**Work to complete**. Using the entries below, say how many of the lines carry "event". Write the number alone.

**Dataset entries**.
::::

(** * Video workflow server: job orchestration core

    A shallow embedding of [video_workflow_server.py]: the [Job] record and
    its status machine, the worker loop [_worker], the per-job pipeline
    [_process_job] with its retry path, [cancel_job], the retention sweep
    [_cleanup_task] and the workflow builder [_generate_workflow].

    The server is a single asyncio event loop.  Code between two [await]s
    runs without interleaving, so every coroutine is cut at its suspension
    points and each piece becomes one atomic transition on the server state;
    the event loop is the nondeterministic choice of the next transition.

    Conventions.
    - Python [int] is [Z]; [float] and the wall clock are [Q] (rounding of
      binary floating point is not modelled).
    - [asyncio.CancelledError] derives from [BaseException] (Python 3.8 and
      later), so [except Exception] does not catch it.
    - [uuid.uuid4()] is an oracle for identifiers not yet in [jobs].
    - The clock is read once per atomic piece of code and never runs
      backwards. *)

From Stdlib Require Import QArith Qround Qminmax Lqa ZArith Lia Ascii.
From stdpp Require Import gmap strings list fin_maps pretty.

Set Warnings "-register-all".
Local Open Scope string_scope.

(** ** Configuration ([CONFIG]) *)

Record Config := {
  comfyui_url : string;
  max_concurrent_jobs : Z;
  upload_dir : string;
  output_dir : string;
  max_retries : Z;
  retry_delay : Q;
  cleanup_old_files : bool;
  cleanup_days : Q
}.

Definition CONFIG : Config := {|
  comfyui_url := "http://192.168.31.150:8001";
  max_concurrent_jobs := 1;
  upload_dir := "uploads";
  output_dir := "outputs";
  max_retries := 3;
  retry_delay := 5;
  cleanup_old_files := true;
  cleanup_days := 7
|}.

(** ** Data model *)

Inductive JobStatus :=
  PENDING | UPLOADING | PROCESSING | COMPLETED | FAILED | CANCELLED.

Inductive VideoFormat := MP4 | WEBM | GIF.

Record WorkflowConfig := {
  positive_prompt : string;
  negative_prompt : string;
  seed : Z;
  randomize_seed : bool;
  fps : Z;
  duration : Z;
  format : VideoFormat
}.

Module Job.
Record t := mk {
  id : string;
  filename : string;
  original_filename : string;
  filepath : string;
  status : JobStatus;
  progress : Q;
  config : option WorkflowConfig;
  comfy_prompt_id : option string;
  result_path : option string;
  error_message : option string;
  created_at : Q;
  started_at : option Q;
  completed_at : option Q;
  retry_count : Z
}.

::::

**Task answer**. 2